Items from a dataset:
--- START ---
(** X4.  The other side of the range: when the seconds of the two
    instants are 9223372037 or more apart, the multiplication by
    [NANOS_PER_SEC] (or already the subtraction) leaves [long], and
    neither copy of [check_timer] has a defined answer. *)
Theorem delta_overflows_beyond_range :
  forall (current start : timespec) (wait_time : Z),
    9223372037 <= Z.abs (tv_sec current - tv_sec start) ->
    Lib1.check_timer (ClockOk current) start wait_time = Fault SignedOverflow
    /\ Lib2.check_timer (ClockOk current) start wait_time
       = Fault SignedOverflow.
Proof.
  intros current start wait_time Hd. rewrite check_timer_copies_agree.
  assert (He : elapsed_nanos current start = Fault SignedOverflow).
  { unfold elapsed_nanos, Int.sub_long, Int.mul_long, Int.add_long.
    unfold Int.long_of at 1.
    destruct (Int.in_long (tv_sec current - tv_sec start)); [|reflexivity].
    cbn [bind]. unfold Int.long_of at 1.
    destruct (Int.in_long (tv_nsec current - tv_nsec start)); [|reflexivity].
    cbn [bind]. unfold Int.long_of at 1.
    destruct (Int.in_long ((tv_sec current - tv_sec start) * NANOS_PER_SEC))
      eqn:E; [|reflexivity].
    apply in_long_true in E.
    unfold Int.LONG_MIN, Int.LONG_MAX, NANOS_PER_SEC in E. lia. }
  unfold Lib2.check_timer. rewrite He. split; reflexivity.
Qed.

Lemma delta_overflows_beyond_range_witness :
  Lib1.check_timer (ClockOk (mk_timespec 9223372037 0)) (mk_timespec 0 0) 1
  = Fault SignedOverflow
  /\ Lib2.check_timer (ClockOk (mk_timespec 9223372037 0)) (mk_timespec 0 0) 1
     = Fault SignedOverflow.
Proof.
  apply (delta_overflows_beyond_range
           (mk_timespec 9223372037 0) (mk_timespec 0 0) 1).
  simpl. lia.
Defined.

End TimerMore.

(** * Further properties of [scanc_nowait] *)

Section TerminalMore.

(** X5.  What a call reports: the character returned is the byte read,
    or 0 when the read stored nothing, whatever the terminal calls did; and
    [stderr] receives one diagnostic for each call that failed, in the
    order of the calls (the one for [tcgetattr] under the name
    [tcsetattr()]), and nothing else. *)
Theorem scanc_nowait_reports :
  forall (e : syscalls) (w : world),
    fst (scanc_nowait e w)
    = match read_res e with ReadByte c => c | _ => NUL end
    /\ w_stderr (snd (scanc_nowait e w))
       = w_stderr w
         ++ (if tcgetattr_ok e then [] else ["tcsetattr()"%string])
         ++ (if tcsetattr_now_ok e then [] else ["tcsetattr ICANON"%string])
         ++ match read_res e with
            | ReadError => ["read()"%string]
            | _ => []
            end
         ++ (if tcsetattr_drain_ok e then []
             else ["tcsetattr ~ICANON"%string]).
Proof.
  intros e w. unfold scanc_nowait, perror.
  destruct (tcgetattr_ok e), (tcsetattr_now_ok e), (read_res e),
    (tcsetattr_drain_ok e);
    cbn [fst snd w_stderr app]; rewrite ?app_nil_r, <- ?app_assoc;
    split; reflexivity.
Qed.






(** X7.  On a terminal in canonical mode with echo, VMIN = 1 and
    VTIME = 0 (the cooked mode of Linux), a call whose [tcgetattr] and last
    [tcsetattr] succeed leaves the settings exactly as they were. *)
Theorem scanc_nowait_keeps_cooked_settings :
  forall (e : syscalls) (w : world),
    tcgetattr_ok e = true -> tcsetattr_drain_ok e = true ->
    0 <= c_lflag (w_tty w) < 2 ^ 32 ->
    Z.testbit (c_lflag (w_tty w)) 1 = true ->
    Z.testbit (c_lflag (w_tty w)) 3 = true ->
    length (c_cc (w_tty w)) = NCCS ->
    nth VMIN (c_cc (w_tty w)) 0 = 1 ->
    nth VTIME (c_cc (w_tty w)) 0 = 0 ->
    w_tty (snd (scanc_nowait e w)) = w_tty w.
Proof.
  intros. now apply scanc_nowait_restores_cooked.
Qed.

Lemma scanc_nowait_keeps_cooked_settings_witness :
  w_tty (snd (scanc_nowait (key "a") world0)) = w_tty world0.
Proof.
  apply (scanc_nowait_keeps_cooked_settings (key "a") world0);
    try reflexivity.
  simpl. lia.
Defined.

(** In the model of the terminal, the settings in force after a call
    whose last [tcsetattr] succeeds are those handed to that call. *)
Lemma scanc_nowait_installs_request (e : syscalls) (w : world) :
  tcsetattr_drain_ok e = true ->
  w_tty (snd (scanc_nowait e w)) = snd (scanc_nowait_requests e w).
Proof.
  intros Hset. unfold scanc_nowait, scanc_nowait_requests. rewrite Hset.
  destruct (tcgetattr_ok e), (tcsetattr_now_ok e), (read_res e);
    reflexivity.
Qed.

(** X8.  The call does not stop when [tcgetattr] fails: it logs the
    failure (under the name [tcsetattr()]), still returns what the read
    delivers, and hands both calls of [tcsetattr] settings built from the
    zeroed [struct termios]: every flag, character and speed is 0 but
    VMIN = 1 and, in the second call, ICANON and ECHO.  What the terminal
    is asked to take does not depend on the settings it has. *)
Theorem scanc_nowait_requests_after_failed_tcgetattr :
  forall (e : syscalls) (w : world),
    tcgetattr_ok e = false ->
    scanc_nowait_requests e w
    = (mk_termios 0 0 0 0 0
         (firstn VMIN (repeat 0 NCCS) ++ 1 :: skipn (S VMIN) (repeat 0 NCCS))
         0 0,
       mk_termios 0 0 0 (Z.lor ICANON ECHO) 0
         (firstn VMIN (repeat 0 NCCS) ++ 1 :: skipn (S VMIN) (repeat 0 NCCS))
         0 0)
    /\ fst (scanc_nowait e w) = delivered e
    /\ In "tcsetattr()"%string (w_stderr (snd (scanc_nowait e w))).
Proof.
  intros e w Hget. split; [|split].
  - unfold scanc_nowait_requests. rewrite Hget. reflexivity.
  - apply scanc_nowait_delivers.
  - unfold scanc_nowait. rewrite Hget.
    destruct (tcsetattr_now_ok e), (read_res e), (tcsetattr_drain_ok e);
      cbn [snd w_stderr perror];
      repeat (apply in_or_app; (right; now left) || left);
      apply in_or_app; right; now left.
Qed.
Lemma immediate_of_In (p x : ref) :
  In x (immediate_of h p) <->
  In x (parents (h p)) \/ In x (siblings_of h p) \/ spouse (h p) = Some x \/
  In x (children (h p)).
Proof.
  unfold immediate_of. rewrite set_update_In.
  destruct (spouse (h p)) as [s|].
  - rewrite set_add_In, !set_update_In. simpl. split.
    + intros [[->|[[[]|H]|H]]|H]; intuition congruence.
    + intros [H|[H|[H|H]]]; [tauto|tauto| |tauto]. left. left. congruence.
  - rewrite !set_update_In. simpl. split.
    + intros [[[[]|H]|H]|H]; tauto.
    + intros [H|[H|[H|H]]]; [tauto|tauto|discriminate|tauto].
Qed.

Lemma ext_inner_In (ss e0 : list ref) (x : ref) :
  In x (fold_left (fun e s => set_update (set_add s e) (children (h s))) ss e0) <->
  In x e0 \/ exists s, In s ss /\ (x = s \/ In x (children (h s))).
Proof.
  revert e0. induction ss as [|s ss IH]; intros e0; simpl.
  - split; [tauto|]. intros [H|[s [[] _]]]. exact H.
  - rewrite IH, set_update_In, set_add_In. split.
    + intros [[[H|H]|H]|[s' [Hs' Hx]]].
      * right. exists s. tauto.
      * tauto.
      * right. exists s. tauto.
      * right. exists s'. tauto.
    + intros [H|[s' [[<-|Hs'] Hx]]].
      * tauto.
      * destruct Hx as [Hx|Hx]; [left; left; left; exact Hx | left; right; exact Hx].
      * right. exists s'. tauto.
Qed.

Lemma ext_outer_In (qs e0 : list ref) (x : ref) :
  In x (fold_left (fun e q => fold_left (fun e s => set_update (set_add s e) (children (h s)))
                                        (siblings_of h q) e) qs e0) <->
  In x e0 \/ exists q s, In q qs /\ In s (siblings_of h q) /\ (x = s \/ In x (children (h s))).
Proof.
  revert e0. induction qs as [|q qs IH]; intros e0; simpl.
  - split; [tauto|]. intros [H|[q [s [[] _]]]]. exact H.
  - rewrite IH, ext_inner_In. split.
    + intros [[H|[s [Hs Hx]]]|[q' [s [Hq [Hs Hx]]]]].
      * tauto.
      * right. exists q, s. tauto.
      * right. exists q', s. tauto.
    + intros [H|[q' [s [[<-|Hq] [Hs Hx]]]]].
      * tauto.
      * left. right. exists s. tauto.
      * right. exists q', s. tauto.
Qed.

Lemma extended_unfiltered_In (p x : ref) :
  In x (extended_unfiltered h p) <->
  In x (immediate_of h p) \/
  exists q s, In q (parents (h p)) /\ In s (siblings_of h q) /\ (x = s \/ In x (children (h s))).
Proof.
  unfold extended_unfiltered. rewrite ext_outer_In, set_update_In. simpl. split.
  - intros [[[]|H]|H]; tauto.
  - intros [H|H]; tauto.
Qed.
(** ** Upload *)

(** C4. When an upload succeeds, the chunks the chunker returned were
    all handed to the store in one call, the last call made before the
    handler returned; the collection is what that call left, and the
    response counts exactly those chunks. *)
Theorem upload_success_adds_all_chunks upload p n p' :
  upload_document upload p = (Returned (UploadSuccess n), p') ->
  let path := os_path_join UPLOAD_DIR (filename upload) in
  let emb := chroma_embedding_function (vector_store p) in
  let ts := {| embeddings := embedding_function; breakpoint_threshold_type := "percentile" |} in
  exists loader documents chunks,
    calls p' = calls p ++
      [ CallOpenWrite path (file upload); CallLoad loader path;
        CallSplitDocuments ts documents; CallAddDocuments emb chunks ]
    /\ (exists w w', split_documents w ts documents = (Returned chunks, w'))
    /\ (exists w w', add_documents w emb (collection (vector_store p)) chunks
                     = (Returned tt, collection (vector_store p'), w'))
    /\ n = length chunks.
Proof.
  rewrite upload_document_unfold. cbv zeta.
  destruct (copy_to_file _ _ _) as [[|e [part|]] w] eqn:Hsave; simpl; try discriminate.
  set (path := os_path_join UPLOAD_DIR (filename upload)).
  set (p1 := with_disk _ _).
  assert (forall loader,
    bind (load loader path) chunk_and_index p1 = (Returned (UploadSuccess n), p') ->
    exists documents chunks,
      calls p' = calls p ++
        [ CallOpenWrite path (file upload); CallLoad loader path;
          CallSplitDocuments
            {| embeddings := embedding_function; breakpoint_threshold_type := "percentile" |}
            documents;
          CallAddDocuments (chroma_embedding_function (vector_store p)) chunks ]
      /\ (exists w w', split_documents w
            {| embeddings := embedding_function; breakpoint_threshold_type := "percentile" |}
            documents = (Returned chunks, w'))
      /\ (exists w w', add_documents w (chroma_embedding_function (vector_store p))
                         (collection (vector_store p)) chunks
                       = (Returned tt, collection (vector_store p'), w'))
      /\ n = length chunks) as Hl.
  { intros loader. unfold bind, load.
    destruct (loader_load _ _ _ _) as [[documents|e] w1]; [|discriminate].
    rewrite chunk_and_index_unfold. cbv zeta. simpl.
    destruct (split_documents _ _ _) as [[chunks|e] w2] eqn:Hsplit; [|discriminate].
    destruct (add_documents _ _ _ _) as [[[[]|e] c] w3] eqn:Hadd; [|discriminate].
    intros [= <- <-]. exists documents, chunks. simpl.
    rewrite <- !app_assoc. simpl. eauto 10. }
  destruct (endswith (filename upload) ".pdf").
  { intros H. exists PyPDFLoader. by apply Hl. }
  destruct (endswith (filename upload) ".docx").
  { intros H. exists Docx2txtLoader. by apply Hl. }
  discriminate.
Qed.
--- END ---
■ Assigned task: An exact copy of the lines above between the line holding "Lemma scanc_nowait_installs_request (e" and the line holding "In x (immediate_of h p) <->", inclusive, is the whole answer.

■ Reply to the task:
Lemma scanc_nowait_installs_request (e : syscalls) (w : world) :
  tcsetattr_drain_ok e = true ->
  w_tty (snd (scanc_nowait e w)) = snd (scanc_nowait_requests e w).
Proof.
  intros Hset. unfold scanc_nowait, scanc_nowait_requests. rewrite Hset.
  destruct (tcgetattr_ok e), (tcsetattr_now_ok e), (read_res e);
    reflexivity.
Qed.

(** X8.  The call does not stop when [tcgetattr] fails: it logs the
    failure (under the name [tcsetattr()]), still returns what the read
    delivers, and hands both calls of [tcsetattr] settings built from the
    zeroed [struct termios]: every flag, character and speed is 0 but
    VMIN = 1 and, in the second call, ICANON and ECHO.  What the terminal
    is asked to take does not depend on the settings it has. *)
Theorem scanc_nowait_requests_after_failed_tcgetattr :
  forall (e : syscalls) (w : world),
    tcgetattr_ok e = false ->
    scanc_nowait_requests e w
    = (mk_termios 0 0 0 0 0
         (firstn VMIN (repeat 0 NCCS) ++ 1 :: skipn (S VMIN) (repeat 0 NCCS))
         0 0,
       mk_termios 0 0 0 (Z.lor ICANON ECHO) 0
         (firstn VMIN (repeat 0 NCCS) ++ 1 :: skipn (S VMIN) (repeat 0 NCCS))
         0 0)
    /\ fst (scanc_nowait e w) = delivered e
    /\ In "tcsetattr()"%string (w_stderr (snd (scanc_nowait e w))).
Proof.
  intros e w Hget. split; [|split].
  - unfold scanc_nowait_requests. rewrite Hget. reflexivity.
  - apply scanc_nowait_delivers.
  - unfold scanc_nowait. rewrite Hget.
    destruct (tcsetattr_now_ok e), (read_res e), (tcsetattr_drain_ok e);
      cbn [snd w_stderr perror];
      repeat (apply in_or_app; (right; now left) || left);
      apply in_or_app; right; now left.
Qed.
Lemma immediate_of_In (p x : ref) :
  In x (immediate_of h p) <->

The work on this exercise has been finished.